### WHAT TO DO
Filter the records, keeping every line that has the string "specialize".

- - - -

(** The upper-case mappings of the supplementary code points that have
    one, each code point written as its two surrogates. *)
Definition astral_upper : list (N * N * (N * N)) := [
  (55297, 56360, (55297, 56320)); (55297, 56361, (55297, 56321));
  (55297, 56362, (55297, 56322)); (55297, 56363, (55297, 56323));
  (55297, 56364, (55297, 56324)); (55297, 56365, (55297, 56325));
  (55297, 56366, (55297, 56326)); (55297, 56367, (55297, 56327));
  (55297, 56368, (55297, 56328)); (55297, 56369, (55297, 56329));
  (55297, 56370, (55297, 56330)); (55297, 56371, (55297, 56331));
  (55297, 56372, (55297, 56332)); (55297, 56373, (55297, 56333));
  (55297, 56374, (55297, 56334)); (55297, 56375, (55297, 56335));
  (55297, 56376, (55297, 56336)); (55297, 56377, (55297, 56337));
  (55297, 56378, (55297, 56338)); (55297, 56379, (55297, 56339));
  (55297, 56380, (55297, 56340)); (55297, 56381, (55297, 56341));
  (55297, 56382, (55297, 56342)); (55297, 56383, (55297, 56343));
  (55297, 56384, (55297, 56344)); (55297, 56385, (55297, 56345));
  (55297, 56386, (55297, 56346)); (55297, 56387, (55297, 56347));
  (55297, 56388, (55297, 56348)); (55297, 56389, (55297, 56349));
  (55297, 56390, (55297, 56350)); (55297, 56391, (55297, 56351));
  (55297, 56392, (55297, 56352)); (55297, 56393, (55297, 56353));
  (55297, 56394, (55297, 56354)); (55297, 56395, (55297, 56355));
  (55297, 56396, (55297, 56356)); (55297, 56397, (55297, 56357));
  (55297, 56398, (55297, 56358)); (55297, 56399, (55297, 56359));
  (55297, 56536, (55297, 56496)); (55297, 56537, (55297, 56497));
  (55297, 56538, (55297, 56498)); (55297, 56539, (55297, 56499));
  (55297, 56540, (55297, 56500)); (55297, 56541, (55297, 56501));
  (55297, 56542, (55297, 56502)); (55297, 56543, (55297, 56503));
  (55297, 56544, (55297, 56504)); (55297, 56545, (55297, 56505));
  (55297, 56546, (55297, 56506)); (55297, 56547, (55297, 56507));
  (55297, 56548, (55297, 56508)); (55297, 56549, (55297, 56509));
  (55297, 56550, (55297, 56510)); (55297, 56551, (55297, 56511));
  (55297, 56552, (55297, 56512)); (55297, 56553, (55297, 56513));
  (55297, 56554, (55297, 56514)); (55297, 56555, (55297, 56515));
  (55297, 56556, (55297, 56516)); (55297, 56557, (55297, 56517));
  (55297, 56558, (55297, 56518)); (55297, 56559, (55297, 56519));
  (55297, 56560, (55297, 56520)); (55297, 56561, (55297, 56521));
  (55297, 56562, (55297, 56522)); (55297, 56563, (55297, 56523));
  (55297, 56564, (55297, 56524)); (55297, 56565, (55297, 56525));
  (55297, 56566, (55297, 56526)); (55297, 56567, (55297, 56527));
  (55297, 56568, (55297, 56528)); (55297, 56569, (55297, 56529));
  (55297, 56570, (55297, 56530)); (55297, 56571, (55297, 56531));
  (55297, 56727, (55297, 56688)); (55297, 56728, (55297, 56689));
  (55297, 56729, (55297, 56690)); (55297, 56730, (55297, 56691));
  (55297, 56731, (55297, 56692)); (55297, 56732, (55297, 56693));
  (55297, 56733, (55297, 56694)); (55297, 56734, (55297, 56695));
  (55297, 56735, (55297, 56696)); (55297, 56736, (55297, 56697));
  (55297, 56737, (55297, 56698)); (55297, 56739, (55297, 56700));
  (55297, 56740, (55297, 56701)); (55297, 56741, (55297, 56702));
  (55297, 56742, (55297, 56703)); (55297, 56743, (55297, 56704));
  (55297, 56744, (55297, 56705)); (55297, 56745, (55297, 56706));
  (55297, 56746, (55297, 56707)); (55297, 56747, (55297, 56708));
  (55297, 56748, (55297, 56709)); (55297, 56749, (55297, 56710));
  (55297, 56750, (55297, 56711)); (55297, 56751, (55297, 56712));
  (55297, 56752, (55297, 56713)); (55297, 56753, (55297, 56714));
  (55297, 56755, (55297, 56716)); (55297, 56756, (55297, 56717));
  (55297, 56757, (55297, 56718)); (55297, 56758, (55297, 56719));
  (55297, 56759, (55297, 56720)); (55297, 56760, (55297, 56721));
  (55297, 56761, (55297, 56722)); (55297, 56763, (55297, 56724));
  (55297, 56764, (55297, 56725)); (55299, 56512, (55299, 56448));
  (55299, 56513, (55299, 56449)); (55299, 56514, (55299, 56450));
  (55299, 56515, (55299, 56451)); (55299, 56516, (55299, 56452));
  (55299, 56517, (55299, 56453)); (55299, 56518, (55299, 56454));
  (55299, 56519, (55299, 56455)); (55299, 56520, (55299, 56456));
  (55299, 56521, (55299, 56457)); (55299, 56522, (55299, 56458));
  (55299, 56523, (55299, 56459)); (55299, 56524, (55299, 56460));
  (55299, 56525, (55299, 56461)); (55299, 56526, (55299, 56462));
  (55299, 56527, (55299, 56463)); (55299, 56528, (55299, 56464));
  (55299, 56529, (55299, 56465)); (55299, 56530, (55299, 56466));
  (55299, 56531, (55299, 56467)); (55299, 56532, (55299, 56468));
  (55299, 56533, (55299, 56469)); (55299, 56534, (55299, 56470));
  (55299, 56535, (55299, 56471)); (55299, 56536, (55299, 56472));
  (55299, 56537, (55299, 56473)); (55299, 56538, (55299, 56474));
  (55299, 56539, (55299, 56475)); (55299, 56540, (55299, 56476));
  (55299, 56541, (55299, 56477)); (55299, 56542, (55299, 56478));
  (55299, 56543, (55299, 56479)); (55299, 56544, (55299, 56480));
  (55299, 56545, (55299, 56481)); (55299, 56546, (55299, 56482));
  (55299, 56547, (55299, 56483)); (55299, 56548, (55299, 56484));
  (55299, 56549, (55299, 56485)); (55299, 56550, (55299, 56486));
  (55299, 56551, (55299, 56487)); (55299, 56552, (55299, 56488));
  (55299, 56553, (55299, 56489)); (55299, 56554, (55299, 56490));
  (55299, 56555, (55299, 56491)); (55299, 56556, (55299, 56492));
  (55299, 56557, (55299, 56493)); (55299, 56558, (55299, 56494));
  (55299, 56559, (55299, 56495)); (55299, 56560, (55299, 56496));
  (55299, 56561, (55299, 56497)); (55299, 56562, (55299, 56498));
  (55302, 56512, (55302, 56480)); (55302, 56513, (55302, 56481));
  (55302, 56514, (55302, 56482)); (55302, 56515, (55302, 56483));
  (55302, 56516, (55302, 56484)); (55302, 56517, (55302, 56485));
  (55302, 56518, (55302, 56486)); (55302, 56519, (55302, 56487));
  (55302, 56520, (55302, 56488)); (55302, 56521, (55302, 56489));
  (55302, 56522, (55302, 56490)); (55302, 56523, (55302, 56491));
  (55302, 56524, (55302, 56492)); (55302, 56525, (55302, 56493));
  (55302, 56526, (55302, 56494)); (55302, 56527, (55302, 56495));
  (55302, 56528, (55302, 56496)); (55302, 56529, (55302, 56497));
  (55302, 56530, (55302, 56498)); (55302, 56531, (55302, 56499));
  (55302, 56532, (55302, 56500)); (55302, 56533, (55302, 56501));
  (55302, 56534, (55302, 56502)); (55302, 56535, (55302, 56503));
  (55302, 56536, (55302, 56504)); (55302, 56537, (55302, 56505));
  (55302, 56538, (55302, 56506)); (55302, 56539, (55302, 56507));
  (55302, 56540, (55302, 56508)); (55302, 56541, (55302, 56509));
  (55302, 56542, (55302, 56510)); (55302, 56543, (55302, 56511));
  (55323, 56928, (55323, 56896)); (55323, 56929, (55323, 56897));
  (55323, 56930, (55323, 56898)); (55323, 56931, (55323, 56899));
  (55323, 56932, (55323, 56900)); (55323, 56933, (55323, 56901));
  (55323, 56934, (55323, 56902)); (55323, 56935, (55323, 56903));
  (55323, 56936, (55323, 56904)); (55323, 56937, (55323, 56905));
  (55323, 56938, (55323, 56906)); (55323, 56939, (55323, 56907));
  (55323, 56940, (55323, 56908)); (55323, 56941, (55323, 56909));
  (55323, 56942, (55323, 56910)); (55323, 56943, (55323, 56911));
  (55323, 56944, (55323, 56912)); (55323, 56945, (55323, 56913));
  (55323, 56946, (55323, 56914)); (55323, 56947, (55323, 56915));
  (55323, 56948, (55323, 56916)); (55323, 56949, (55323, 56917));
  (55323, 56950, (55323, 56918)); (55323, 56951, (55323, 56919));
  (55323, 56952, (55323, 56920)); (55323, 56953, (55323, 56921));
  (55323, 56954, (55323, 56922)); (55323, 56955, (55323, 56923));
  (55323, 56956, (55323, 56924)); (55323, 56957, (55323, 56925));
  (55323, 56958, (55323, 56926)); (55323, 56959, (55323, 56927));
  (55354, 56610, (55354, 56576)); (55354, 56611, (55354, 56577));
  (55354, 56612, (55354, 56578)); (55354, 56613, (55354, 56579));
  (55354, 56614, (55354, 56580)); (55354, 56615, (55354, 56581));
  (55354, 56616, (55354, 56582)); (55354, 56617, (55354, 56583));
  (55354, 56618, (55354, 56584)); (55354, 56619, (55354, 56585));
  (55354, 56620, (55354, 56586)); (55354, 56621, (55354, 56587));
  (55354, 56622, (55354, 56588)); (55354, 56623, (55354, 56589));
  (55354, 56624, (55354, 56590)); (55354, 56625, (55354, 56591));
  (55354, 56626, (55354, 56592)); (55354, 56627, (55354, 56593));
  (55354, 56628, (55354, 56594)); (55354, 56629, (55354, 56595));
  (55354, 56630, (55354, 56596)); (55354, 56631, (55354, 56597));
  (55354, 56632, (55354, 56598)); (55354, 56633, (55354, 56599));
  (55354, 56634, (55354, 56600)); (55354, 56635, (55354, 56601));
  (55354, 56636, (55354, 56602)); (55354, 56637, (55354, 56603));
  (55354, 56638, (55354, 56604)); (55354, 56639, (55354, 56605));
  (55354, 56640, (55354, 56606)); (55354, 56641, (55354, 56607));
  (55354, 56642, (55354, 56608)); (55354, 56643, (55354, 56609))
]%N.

- - - -

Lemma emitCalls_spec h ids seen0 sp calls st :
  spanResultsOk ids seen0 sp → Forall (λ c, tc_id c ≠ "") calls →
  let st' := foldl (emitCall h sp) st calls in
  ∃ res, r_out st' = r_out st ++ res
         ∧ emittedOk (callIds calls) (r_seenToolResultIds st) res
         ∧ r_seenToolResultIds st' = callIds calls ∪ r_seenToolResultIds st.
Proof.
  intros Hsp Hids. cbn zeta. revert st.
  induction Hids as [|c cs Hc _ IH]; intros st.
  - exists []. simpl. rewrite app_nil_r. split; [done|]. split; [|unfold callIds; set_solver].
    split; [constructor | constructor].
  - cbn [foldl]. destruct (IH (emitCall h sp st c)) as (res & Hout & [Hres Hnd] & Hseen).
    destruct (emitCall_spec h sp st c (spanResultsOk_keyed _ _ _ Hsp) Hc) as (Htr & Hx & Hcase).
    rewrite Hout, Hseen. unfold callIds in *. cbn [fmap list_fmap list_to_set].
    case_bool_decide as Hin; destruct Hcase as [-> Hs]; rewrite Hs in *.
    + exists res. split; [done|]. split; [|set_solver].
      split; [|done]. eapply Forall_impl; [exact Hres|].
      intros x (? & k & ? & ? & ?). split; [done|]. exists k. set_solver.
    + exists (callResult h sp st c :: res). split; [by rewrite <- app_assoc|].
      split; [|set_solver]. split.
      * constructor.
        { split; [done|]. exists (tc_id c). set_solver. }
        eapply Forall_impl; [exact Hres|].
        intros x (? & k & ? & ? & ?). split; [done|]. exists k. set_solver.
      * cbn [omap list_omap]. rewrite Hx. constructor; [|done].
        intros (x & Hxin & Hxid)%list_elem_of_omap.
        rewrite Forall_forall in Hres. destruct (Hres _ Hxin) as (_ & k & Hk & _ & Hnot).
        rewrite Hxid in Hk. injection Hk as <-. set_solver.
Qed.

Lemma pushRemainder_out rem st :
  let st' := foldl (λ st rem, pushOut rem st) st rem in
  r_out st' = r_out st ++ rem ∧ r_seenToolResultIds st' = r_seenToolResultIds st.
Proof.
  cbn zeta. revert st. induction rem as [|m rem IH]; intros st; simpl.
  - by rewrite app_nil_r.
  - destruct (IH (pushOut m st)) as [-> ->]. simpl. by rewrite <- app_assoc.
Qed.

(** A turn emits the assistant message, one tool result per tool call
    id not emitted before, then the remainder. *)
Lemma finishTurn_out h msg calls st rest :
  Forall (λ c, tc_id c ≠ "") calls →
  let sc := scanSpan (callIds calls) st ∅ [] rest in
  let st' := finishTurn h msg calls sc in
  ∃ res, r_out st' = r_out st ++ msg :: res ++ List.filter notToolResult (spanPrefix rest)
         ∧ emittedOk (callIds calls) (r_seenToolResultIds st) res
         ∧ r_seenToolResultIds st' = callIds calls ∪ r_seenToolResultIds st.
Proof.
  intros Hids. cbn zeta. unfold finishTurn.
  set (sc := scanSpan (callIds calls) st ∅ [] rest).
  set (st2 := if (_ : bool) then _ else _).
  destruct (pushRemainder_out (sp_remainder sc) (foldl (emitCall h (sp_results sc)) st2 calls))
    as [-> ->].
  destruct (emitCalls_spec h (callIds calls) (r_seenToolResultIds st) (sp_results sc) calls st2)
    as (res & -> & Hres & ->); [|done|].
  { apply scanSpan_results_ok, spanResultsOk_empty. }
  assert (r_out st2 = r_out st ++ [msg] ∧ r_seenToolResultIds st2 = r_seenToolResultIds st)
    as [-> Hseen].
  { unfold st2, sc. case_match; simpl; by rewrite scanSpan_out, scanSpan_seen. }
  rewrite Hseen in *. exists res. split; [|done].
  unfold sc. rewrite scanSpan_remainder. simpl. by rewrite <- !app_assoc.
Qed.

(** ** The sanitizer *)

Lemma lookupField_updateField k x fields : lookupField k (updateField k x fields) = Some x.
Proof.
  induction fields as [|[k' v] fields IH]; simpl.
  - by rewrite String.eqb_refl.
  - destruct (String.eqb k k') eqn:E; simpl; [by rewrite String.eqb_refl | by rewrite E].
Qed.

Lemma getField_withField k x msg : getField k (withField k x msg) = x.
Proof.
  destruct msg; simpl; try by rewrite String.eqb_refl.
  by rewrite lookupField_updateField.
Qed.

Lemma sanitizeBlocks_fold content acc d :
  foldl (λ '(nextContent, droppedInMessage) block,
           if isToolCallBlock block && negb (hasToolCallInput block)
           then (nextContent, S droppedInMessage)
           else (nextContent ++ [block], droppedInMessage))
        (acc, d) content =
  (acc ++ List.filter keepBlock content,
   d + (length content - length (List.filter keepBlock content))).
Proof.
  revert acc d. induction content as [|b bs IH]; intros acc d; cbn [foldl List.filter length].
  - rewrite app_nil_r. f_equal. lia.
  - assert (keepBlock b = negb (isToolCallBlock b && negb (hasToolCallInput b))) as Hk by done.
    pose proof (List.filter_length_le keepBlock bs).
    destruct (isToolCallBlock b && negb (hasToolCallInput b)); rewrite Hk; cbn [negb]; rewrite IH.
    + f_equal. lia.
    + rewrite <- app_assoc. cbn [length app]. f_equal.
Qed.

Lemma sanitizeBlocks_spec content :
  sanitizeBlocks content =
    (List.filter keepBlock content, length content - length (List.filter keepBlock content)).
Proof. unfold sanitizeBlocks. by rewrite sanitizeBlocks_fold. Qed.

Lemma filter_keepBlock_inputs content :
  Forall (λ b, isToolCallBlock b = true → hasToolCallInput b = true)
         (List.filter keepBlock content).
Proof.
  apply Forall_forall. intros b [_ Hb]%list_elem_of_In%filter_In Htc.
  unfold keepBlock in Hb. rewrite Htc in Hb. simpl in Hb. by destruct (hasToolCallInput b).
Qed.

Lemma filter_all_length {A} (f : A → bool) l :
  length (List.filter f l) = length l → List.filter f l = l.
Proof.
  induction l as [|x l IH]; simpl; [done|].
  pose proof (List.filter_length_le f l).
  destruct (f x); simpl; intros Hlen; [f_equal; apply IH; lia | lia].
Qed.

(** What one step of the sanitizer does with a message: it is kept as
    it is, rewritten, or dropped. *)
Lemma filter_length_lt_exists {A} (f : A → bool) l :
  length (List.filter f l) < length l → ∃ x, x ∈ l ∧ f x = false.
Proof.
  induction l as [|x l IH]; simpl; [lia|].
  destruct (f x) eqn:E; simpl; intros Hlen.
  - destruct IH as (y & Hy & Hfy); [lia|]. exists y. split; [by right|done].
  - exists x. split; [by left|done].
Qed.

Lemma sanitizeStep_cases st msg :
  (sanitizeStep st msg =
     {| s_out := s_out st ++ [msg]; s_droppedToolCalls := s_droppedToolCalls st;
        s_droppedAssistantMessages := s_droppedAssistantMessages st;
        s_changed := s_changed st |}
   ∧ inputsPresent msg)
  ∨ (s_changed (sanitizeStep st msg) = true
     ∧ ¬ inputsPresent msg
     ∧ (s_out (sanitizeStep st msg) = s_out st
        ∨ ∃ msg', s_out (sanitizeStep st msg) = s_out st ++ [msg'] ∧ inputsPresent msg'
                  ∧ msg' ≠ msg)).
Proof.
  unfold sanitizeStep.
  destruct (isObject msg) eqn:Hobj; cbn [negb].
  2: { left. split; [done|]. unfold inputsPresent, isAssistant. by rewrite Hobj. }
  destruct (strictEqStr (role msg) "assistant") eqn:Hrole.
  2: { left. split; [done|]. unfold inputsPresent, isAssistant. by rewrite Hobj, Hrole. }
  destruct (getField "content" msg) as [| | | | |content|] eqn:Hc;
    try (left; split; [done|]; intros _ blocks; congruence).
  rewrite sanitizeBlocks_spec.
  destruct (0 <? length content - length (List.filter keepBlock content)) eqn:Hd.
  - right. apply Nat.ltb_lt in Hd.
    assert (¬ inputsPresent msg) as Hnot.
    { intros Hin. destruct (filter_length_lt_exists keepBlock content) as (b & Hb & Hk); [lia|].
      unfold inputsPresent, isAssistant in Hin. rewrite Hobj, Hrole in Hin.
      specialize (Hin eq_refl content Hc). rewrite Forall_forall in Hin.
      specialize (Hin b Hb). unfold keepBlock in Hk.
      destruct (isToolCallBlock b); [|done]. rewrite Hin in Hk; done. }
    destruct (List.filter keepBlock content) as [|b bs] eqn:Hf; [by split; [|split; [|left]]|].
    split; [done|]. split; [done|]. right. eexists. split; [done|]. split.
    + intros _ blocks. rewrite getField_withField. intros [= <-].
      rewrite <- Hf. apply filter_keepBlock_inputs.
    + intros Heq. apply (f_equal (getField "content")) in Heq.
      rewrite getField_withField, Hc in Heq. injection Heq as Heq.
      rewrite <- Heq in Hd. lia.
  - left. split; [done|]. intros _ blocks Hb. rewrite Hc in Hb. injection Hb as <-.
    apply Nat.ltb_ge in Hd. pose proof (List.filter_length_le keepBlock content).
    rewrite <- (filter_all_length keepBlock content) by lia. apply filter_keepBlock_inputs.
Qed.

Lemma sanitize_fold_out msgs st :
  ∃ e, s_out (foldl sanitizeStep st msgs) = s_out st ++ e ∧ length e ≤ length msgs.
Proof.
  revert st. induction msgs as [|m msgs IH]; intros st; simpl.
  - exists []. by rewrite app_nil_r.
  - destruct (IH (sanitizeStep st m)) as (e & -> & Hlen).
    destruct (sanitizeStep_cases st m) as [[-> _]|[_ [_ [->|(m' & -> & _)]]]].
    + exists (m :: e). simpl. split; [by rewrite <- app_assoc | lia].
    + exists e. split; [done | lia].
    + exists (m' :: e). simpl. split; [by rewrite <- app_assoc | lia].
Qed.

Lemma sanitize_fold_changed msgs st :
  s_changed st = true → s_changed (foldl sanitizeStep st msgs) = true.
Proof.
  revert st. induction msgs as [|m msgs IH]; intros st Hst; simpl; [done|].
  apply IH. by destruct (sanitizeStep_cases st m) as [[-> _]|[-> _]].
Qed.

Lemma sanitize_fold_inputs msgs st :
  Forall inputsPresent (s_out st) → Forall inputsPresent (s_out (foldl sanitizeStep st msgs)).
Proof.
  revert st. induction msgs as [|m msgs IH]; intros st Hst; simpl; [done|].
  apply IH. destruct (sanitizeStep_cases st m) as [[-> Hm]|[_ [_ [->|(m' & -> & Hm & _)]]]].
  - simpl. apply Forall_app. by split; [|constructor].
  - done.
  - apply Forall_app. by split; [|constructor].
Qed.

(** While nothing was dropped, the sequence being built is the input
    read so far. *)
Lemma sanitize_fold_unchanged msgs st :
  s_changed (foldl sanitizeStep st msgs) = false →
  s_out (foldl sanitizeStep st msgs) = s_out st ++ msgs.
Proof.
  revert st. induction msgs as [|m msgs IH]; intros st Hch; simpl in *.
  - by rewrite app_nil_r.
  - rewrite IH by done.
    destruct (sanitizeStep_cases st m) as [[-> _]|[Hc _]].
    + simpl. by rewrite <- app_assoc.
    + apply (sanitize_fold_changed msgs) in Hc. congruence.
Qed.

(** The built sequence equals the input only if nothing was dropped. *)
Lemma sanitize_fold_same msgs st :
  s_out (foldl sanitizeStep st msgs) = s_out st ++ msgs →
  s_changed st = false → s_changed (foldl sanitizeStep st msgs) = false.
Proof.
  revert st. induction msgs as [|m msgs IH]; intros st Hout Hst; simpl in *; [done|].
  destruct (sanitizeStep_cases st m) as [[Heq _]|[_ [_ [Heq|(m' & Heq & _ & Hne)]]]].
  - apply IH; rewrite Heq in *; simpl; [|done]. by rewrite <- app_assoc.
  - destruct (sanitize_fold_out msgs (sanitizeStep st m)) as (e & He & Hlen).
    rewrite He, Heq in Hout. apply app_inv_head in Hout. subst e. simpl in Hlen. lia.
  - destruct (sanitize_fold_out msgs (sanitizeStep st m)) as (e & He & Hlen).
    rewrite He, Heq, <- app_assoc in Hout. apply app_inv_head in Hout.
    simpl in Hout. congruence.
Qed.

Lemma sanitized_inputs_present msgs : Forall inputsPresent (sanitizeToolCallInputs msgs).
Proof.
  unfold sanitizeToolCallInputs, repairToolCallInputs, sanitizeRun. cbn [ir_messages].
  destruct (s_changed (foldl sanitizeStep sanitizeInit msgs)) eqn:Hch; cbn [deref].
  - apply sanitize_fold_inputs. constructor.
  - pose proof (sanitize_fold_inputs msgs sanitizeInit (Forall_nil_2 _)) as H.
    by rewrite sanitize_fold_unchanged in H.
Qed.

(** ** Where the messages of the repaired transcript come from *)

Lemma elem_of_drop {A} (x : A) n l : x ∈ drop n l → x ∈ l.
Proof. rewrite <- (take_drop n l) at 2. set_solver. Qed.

- - - -

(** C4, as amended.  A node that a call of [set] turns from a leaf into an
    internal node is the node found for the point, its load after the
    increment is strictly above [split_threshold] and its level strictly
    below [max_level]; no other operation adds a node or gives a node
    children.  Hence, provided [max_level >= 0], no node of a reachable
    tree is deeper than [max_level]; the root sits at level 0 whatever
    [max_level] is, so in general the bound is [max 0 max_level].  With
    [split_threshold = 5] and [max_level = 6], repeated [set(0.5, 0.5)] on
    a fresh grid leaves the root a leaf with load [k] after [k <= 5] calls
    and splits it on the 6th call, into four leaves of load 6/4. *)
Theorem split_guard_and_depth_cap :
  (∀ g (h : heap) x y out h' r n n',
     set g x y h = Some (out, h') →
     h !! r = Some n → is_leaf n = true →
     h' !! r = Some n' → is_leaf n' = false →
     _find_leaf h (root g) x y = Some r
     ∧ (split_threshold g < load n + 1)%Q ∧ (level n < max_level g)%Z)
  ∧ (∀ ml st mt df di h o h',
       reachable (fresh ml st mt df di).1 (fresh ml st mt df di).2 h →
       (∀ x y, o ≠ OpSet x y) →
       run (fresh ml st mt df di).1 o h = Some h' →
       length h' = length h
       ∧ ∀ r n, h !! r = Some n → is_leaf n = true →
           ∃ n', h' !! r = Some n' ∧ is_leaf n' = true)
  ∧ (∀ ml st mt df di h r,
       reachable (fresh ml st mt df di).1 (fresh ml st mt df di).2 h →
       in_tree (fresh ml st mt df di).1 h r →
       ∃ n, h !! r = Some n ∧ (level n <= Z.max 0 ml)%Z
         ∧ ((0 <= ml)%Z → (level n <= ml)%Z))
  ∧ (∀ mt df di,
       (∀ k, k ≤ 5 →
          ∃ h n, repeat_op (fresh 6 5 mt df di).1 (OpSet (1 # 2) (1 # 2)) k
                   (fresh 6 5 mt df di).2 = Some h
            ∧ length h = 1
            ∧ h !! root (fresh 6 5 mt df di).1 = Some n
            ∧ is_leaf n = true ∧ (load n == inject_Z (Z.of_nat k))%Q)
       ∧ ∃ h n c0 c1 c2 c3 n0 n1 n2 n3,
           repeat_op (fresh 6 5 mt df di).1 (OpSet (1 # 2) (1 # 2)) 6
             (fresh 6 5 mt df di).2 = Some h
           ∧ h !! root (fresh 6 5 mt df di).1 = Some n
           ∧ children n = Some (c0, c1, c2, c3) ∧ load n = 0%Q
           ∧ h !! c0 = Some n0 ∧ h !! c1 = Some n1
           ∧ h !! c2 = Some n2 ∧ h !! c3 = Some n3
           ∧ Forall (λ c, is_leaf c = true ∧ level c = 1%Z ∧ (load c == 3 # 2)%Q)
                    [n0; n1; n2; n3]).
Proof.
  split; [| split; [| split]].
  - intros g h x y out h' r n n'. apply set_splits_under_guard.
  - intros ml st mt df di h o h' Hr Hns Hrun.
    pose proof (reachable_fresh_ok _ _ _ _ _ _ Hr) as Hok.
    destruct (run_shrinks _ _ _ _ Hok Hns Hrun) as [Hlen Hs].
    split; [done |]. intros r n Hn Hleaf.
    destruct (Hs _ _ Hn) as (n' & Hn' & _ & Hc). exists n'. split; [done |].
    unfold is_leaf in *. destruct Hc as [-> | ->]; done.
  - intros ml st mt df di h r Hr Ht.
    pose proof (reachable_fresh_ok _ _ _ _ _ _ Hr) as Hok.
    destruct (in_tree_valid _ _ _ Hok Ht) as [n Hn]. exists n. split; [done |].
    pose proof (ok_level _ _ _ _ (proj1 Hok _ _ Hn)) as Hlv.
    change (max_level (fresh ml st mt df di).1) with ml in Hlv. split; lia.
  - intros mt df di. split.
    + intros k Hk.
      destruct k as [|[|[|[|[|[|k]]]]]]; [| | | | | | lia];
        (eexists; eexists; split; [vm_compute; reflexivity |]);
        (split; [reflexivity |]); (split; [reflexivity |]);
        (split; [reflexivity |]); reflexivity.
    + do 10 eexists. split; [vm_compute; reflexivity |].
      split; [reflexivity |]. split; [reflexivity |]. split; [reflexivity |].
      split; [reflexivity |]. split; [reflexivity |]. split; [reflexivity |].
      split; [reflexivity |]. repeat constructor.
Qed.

- - - -

### WRITTEN RESPONSE
      specialize (Hin eq_refl content Hc). rewrite Forall_forall in Hin.
      specialize (Hin b Hb). unfold keepBlock in Hk.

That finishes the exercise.